DATA PROVIDED:
------
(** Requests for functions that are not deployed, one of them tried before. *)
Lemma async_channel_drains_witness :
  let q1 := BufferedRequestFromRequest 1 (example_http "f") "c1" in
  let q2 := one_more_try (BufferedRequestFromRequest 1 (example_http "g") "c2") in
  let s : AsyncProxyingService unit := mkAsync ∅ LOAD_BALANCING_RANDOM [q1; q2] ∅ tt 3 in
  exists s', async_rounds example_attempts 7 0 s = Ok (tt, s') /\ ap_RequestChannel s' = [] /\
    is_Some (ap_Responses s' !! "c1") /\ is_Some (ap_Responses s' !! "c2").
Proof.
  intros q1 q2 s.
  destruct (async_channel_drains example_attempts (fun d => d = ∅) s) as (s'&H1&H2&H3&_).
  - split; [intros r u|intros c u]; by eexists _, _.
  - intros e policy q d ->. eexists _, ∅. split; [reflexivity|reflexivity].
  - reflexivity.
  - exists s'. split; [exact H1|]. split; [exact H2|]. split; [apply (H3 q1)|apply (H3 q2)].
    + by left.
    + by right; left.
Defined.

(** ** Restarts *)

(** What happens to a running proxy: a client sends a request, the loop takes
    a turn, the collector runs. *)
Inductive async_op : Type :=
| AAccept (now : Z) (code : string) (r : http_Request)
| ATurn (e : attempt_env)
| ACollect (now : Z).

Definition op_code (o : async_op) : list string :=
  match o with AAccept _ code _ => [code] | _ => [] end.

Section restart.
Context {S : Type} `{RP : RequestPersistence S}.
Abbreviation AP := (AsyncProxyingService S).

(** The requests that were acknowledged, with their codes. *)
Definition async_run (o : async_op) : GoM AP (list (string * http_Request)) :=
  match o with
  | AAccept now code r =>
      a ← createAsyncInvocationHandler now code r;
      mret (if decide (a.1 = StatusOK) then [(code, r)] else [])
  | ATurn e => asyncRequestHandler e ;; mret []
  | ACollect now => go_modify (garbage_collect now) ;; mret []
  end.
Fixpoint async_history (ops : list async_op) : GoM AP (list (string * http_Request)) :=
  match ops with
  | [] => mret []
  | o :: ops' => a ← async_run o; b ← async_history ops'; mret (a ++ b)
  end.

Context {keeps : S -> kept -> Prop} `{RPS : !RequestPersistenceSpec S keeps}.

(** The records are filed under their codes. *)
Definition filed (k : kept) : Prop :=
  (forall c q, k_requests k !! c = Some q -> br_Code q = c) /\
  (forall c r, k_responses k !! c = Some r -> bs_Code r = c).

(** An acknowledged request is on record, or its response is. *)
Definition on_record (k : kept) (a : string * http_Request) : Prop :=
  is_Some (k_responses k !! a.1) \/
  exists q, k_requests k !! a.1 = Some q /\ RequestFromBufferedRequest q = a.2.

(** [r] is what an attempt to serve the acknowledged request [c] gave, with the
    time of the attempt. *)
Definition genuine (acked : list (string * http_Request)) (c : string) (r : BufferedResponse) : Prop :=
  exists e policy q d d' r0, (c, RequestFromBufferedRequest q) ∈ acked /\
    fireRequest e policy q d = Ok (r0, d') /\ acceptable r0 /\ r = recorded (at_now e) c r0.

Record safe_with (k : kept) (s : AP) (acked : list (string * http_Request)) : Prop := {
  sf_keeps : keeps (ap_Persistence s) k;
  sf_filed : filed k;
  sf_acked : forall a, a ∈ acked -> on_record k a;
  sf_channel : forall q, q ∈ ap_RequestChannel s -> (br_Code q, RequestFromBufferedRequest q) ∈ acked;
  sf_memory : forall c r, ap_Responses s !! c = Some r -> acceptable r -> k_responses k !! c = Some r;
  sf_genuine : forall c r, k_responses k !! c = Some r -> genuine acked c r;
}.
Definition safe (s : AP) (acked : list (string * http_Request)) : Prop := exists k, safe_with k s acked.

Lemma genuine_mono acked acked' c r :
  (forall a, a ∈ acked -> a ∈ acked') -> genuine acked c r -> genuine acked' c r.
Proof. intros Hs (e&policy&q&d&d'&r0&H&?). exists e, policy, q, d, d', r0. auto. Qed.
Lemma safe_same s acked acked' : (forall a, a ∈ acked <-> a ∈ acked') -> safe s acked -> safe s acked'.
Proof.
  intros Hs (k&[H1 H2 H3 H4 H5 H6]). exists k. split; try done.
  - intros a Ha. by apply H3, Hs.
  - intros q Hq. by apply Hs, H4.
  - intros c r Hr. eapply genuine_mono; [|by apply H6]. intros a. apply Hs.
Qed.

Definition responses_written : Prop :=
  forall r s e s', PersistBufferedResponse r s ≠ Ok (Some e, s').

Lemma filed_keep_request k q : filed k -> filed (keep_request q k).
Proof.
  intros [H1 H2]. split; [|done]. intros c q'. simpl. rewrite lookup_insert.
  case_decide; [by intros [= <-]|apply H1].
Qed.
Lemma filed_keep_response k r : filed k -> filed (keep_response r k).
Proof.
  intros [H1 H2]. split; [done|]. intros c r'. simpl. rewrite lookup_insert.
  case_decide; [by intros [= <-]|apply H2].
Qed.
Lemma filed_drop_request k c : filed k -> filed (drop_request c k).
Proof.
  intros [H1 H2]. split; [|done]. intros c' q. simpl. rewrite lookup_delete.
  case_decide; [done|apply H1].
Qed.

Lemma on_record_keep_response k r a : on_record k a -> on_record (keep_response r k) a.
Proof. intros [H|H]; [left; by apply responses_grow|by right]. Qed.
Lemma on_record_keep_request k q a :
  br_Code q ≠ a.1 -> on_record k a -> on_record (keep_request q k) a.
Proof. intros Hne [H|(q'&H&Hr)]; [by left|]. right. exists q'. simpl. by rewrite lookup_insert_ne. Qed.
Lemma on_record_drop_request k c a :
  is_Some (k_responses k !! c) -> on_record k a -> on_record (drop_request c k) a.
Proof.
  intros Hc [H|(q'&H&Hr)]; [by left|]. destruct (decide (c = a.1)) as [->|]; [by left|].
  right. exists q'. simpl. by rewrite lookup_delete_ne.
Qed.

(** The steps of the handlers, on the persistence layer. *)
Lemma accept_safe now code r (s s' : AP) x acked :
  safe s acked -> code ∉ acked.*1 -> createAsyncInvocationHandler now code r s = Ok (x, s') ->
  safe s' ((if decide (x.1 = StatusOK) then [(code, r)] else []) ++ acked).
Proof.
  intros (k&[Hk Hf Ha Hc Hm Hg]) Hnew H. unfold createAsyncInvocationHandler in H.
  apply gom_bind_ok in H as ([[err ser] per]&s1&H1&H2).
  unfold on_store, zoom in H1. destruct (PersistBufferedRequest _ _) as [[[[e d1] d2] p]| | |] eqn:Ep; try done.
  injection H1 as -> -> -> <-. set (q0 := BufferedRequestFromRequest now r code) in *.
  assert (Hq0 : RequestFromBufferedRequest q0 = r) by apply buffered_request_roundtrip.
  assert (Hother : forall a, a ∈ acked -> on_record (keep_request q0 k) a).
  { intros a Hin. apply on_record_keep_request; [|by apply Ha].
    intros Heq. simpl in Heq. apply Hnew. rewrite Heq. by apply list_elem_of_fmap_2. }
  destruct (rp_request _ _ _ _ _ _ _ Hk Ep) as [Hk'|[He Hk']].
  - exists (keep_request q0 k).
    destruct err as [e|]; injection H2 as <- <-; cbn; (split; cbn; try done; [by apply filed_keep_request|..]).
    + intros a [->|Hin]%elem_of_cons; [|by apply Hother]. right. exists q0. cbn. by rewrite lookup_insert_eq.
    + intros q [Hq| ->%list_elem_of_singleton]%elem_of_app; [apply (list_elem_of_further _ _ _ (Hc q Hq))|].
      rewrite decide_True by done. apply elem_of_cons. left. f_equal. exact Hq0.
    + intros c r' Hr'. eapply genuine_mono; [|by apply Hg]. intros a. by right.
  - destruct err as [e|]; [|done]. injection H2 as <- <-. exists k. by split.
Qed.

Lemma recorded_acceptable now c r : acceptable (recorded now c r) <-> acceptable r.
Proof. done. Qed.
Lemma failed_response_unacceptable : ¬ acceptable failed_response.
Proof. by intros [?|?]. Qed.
------
AIM OF THE TASK: Beginning with the line that holds "(Hc q Hq))|].", copy the entries exactly to their last line, and leave out every earlier line.

EXPECTED ANSWER:
    + intros q [Hq| ->%list_elem_of_singleton]%elem_of_app; [apply (list_elem_of_further _ _ _ (Hc q Hq))|].
      rewrite decide_True by done. apply elem_of_cons. left. f_equal. exact Hq0.
    + intros c r' Hr'. eapply genuine_mono; [|by apply Hg]. intros a. by right.
  - destruct err as [e|]; [|done]. injection H2 as <- <-. exists k. by split.
Qed.

Lemma recorded_acceptable now c r : acceptable (recorded now c r) <-> acceptable r.
Proof. done. Qed.
Lemma failed_response_unacceptable : ¬ acceptable failed_response.
Proof. by intros [?|?]. Qed.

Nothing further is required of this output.